Deserters blame Sir Keir Starmer’s broken and undelivered promises for move to Nigel Farage’s party
25 June 2025
Daily Telegraph
Working-class voters are abandoning Labour for Reform UK, a major poll has shown.
More than half of 2024 Labour voters (52 per cent) who would now back Reform live in working-class households, it found.
The YouGov survey found of more than 10,000 people found broken or undelivered promises were the main reason for people deserting Sir Keir Starmer’s party.
It comes as Reform continues to enjoy a consistent lead over Labour. Nigel Farage’s party is polling at 27 per cent across all voters while Labour is on 23 per cent and the Conservatives 17 per cent.
At the general election last July, 35 per cent of Labour supporters were in working-class households – manual workers, the unemployed and those in the lowest-paid jobs.
Just over two in five (41 per cent) who would now support another party are working-class, while the same is true of 28 per cent of those who would still back Labour.
Nigel Farage, the Reform leader, has openly declared his ambition to become Britain’s next prime minister and win dozens of traditionally Labour-held seats at the next election.
Reform made major advances in Sir Keir’s “Red Wall” heartlands at the local elections in May, gaining control of councils in Derbyshire, Durham, Lincolnshire and Nottinghamshire.
The results prompted a backlash from Labour MPs in these areas who urged the Prime Minister to go further on addressing issues including legal and illegal migration.
Voters switching from Labour to Reform are half as likely to hold a degree (25 per cent) than those who are sticking with the party (51 per cent).
About half of Labour to Reform switchers backed Brexit in the 2016 referendum on European Union membership.
Thirty-one per cent of these switchers had voted Tory in 2019, suggesting Mr Farage is winning over the same Red Wall voters who gave Boris Johnson a landslide majority.
When all Labour defectors were asked why they had abandoned the party, 29 per cent said the Government had either broken or not delivered on its promises.
Twenty-four per cent said cost of living pressures had not eased enough, 22 per cent said the party had “been too Right-wing” and 21 per cent believed a Labour government had “made no difference”.

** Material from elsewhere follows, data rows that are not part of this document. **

(** * The jupytext notebook [docs/jupytext/matplotlib.py]

    The file is a notebook in jupytext's percent format: a YAML header
    written as a block of comment lines, one markdown cell and one code
    cell.  The development embeds the text of the file line by line and
    the readers that give the text its meaning: the percent-format cell
    splitter, the block-mapping reader of the header, and the lexical
    analysis, grammar and evaluation of the straight-line Python fragment
    the code cell is written in. *)

From Stdlib Require Import String Ascii List Bool Arith ZArith QArith Lia.
Import ListNotations.

Local Open Scope string_scope.
Local Open Scope list_scope.
Local Open Scope nat_scope.

(** ** The text of the file *)

Module Source.

(** The double quote, spelled by its code point. *)
Definition dquote_char : ascii := ascii_of_nat 34.
Definition dq : string := String dquote_char EmptyString.

(** Lines 1 to 26: the header. *)
Definition header_lines : list string :=
  [ "# ---"
  ; ("# title: " ++ dq ++ "MPL slides" ++ dq)%string
  ; "# execute: false"
  ; "# format:"
  ; "#   pdf: default"
  ; "#   beamer: "
  ; "#     keep-tex: true"
  ; "#   revealjs: "
  ; "#     template: revealjs.template"
  ; "# knit: quarto render"
  ; "# editor_options: "
  ; "#   markdown: "
  ; "#     wrap: 72"
  ; "# jupyter:"
  ; "#   jupytext:"
  ; "#     formats: ipynb,md,py:percent"
  ; "#     text_representation:"
  ; "#       extension: .py"
  ; "#       format_name: percent"
  ; "#       format_version: '1.3'"
  ; "#       jupytext_version: 1.6.0"
  ; "#   kernelspec:"
  ; "#     display_name: Python 3"
  ; "#     language: python"
  ; "#     name: python3"
  ; "# ---" ].

(** Lines 27 to 32: a blank line and the markdown cell. *)
Definition markdown_lines : list string :=
  [ ""
  ; "# %% [markdown]"
  ; "# ## Slide"
  ; "#"
  ; "# Here is my side again."
  ; "" ].

(** Lines 33 to 47: the marker of the code cell and its text. *)
Definition code_lines : list string :=
  [ ("# %% plt as matplotlib.pyplot import tags=[" ++ dq ++ "hide-code" ++ dq ++ "]")%string
  ; ""
  ; "labels = ['G1', 'G2', 'G3', 'G4', 'G6'] men_means = [20, 35, 30, 35, 27]"
  ; "women_means = [25, 32, 34, 20, 25] men_std = [2, 3, 4, 1, 2] women_std ="
  ; "[3, 5, 2, 3, 3] width = 0.35 \# the width of the bars: can also be"
  ; "len(x) sequence"
  ; ""
  ; "fig, ax = plt.subplots()"
  ; ""
  ; "ax.bar(labels, men_means, width, yerr=men_std, label='Men')"
  ; "ax.bar(labels, women_means, width, yerr=women_std, bottom=men_means,"
  ; "label='Women')"
  ; ""
  ; "ax.set_ylabel('Scores') ax.set_title('Scores broken out by group and"
  ; "gender') ax.legend() plt.show() \`\`\`" ].

Definition source_lines : list string :=
  Eval cbv in (header_lines ++ markdown_lines ++ code_lines)%list.

End Source.

(** ** Characters and strings *)

Module Text.

Definition code (c : ascii) : nat := nat_of_ascii c.

Definition in_range (lo hi : nat) (c : ascii) : bool :=
  (lo <=? code c) && (code c <=? hi).

Definition is_digit (c : ascii) : bool := in_range 48 57 c.
Definition is_lower (c : ascii) : bool := in_range 97 122 c.
Definition is_upper (c : ascii) : bool := in_range 65 90 c.
Definition is_name_start (c : ascii) : bool :=
  is_lower c || is_upper c || (code c =? 95).
Definition is_name_char (c : ascii) : bool := is_name_start c || is_digit c.
Definition is_blank (c : ascii) : bool :=
  (code c =? 32) || (code c =? 9) || (code c =? 12).
Definition is_newline (c : ascii) : bool := code c =? 10.

Definition newline : string := String (ascii_of_nat 10) EmptyString.

Fixpoint take_while (p : ascii -> bool) (s : string) : string :=
  match s with
  | String c r => if p c then String c (take_while p r) else EmptyString
  | EmptyString => EmptyString
  end.

Fixpoint drop_while (p : ascii -> bool) (s : string) : string :=
  match s with
  | String c r => if p c then drop_while p r else s
  | EmptyString => EmptyString
  end.

Fixpoint drop (n : nat) (s : string) : string :=
  match n, s with
  | S k, String _ r => drop k r
  | _, _ => s
  end.

Fixpoint rev_onto (s acc : string) : string :=
  match s with
  | String c r => rev_onto r (String c acc)
  | EmptyString => acc
  end.

Definition rev (s : string) : string := rev_onto s EmptyString.

(** [str.rstrip] and [str.strip] on blanks. *)
Definition rstrip (s : string) : string := rev (drop_while is_blank (rev s)).
Definition strip (s : string) : string := rstrip (drop_while is_blank s).

Definition starts_with (p s : string) : bool := String.prefix p s.

Definition all_blank (s : string) : bool :=
  match drop_while is_blank s with EmptyString => true | _ => false end.

(** Splits at the first occurrence of a character satisfying [p]. *)
Fixpoint break_at (p : ascii -> bool) (s : string) : option (string * string) :=
  match s with
  | EmptyString => None
  | String c r =>
      if p c then Some (EmptyString, r)
      else match break_at p r with
           | Some (a, b) => Some (String c a, b)
           | None => None
           end
  end.

(** Lines joined with a line feed after each one but the last. *)
Fixpoint join_lines (ls : list string) : string :=
  match ls with
  | [] => EmptyString
  | [l] => l
  | l :: rest => (l ++ newline ++ join_lines rest)%string
  end.

Definition string_in (s : string) (l : list string) : bool :=
  existsb (String.eqb s) l.

End Text.

(** ** The header: a block mapping written in comment lines *)

Module Yaml.
Import Text.

(** One [key: value] line of a block mapping, with the keys of the
    mappings that enclose it. *)
Record entry := Entry { path : list string; value : string }.

Definition indent_of (l : string) : nat :=
  String.length (take_while (fun c => code c =? 32) l).

Definition is_quote (c : ascii) : bool := (code c =? 39) || (code c =? 34).

(** A scalar written between two quotes of the same kind loses them. *)
Definition unquote (v : string) : string :=
  match v with
  | String q r =>
      if is_quote q then
        match rev r with
        | String q' m => if Ascii.eqb q q' then rev m else v
        | EmptyString => v
        end
      else v
  | EmptyString => v
  end.

Definition split_key (l : string) : option (string * string) :=
  match break_at (fun c => code c =? 58) (strip l) with
  | Some (k, v) => Some (rstrip k, unquote (strip v))
  | None => None
  end.

(** Mappings still open at indentation [i]: those indented less. *)
Fixpoint close_to (i : nat) (stack : list (nat * string)) : list (nat * string) :=
  match stack with
  | (j, k) :: rest => if i <=? j then close_to i rest else stack
  | [] => []
  end.

Definition path_of (stack : list (nat * string)) : list string :=
  List.rev (map snd stack).

(** Reads the lines in order; [stack] holds the open mappings, innermost
    first.  A line that is neither blank nor [key: value] is an error. *)
Fixpoint read_entries (stack : list (nat * string)) (ls : list string)
  : option (list entry) :=
  match ls with
  | [] => Some []
  | l :: rest =>
      if all_blank l then read_entries stack rest
      else
        match split_key l with
        | None => None
        | Some (k, v) =>
            let open := close_to (indent_of l) stack in
            match read_entries ((indent_of l, k) :: open) rest with
            | Some es => Some (Entry (path_of open ++ [k]) v :: es)
            | None => None
            end
        end
  end.

Definition path_eqb (p q : list string) : bool :=
  if list_eq_dec string_dec p q then true else false.

Fixpoint lookup (p : list string) (es : list entry) : option string :=
  match es with
  | [] => None
  | e :: rest => if path_eqb (path e) p then Some (value e) else lookup p rest
  end.

(** The keys directly under the mapping at [p], in file order. *)
Fixpoint children (p : list string) (es : list entry) : list string :=
  match es with
  | [] => []
  | e :: rest =>
      match List.rev (path e) with
      | k :: up => if path_eqb (List.rev up) p then k :: children p rest
                   else children p rest
      | [] => children p rest
      end
  end.

End Yaml.

(** ** The percent format *)

Module Percent.
Import Text.

Inductive cell_kind := Markdown | Raw | Code.

Record cell := Cell
  { kind : cell_kind
  ; title : string        (* free text of the marker line *)
  ; options : list string (* [key=value] words of the marker line *)
  ; first_line : nat      (* number of the first line of the body *)
  ; body : list string }.

Definition header_fence : string := "# ---".
Definition cell_marker : string := "# %%".

(** Removes the comment prefix of a header or markdown line. *)
Definition uncomment (l : string) : string :=
  if starts_with "# " l then drop 2 l
  else if starts_with "#" l then drop 1 l
  else l.

Fixpoint until_fence (ls : list string) : option (list string * list string) :=
  match ls with
  | [] => None
  | l :: rest =>
      if String.eqb (rstrip l) header_fence then Some ([], rest)
      else match until_fence rest with
           | Some (h, r) => Some (uncomment l :: h, r)
           | None => None
           end
  end.

(** The header is the block between two fence lines at the top of the
    file; a file that does not start with a fence has none. *)
Definition split_header (ls : list string) : list string * list string :=
  match ls with
  | l :: rest =>
      if String.eqb (rstrip l) header_fence then
        match until_fence rest with
        | Some (h, r) => (h, r)
        | None => ([], ls)
        end
      else ([], ls)
  | [] => ([], [])
  end.

Fixpoint words (s : string) (n : nat) : list string :=
  match n with
  | O => []
  | S k =>
      match drop_while is_blank s with
      | EmptyString => []
      | s' => take_while (fun c => negb (is_blank c)) s'
              :: words (drop_while (fun c => negb (is_blank c)) s') k
      end
  end.

Definition has_equals (w : string) : bool :=
  match break_at (fun c => code c =? 61) w with Some _ => true | None => false end.

Fixpoint title_words (ws : list string) : list string :=
  match ws with
  | w :: rest => if has_equals w then [] else w :: title_words rest
  | [] => []
  end.

Fixpoint option_words (ws : list string) : list string :=
  match ws with
  | w :: rest => if has_equals w then ws else option_words rest
  | [] => []
  end.

Fixpoint unwords (ws : list string) : string :=
  match ws with
  | [] => EmptyString
  | [w] => w
  | w :: rest => (w ++ " " ++ unwords rest)%string
  end.

Definition kind_of (ws : list string) : cell_kind :=
  if string_in "[markdown]" ws then Markdown
  else if string_in "[md]" ws then Markdown
  else if string_in "[raw]" ws then Raw
  else Code.

Definition is_kind_word (w : string) : bool :=
  string_in w ["[markdown]"; "[md]"; "[raw]"].

Fixpoint drop_blank_lines (ls : list string) : list string :=
  match ls with
  | l :: rest => if all_blank l then drop_blank_lines rest else ls
  | [] => []
  end.

Definition trim_blank_lines (ls : list string) : list string :=
  List.rev (drop_blank_lines (List.rev (drop_blank_lines ls))).

Fixpoint leading_blank_lines (ls : list string) : nat :=
  match ls with
  | l :: rest => if all_blank l then S (leading_blank_lines rest) else 0
  | [] => 0
  end.

(** The cell opened by marker line [m] with the lines [ls] under it, the
    first of them being line [line] of the file.  Markdown and raw cells
    are stored commented out; code is verbatim. *)
Definition make_cell (m : string) (line : nat) (ls : list string) : cell :=
  let ws := words (drop (String.length cell_marker) m) (String.length m) in
  let k := kind_of ws in
  let plain := filter (fun w => negb (is_kind_word w)) ws in
  let text := match k with Code => ls | _ => map uncomment ls end in
  Cell k (unwords (title_words plain)) (option_words plain)
       (line + leading_blank_lines text) (trim_blank_lines text).

Definition is_marker (l : string) : bool := starts_with cell_marker l.

(** Lines up to the next marker, and the rest from that marker on. *)
Fixpoint span_cell (ls : list string) : list string * list string :=
  match ls with
  | [] => ([], [])
  | l :: rest =>
      if is_marker l then ([], ls)
      else let (a, b) := span_cell rest in (l :: a, b)
  end.

(** Cells of the lines from line [line] of the file on.  Text before the
    first marker is a code cell of its own unless it is blank. *)
Fixpoint split_cells (fuel line : nat) (ls : list string) : list cell :=
  match fuel with
  | O => []
  | S k =>
      match ls with
      | [] => []
      | l :: rest =>
          if is_marker l then
            let (b, r) := span_cell rest in
            make_cell l (S line) b :: split_cells k (S line + List.length b) r
          else
            let (b, r) := span_cell ls in
            match trim_blank_lines b with
            | [] => split_cells k (line + List.length b) r
            | b' => Cell Code EmptyString [] (line + leading_blank_lines b) b'
                    :: split_cells k (line + List.length b) r
            end
      end
  end.

Record notebook := Notebook
  { header : list Yaml.entry
  ; cells : list cell }.

Definition read (ls : list string) : option notebook :=
  let (h, rest) := split_header ls in
  match Yaml.read_entries [] h with
  | Some es =>
      Some (Notebook es
              (split_cells (S (List.length rest))
                           (S (List.length ls - List.length rest)) rest))
  | None => None
  end.

Definition code_cells (nb : notebook) : list cell :=
  filter (fun c => match kind c with Code => true | _ => false end) (cells nb).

Among those who would now back Reform, however, immigration was the biggest concern, with 62 per cent saying they would abandon Sir Keir’s party and support Mr Farage because immigration was still too high.
Net migration roughly halved last year but 2025 has been a record year for Channel crossings to date, casting doubt on Labour’s pledge to smash people-smuggling gangs.
One in six (17 to 18 per cent) of Labour to Reform switchers cited changes to winter fuel payments and a sense that Labour policies had left them feeling worse off.
Sir Keir was forced into an about-turn on his winter fuel raid after initially announcing a policy last July that would mean only those in receipt of pension credit would keep the payment.
A backlash from the grass roots and Left of the Labour Party ensued, and a far greater number of retirees will now be eligible for the payment this winter.
Another cause for concern in Downing Street will be the finding that out of those who have switched support from Labour to Reform, just one in eight (13 per cent) say they are likely to consider returning to Labour at the next general election.
Labour’s stance on the war in Gaza and support for the Supreme Court judgment that a woman is a biological female have cost the party Left-wing voters.
In an indication of the bind facing Sir Keir as he sheds support in multiple directions, 25 per cent and 19 per cent of Labour to Green switchers cited Gaza and trans issues respectively.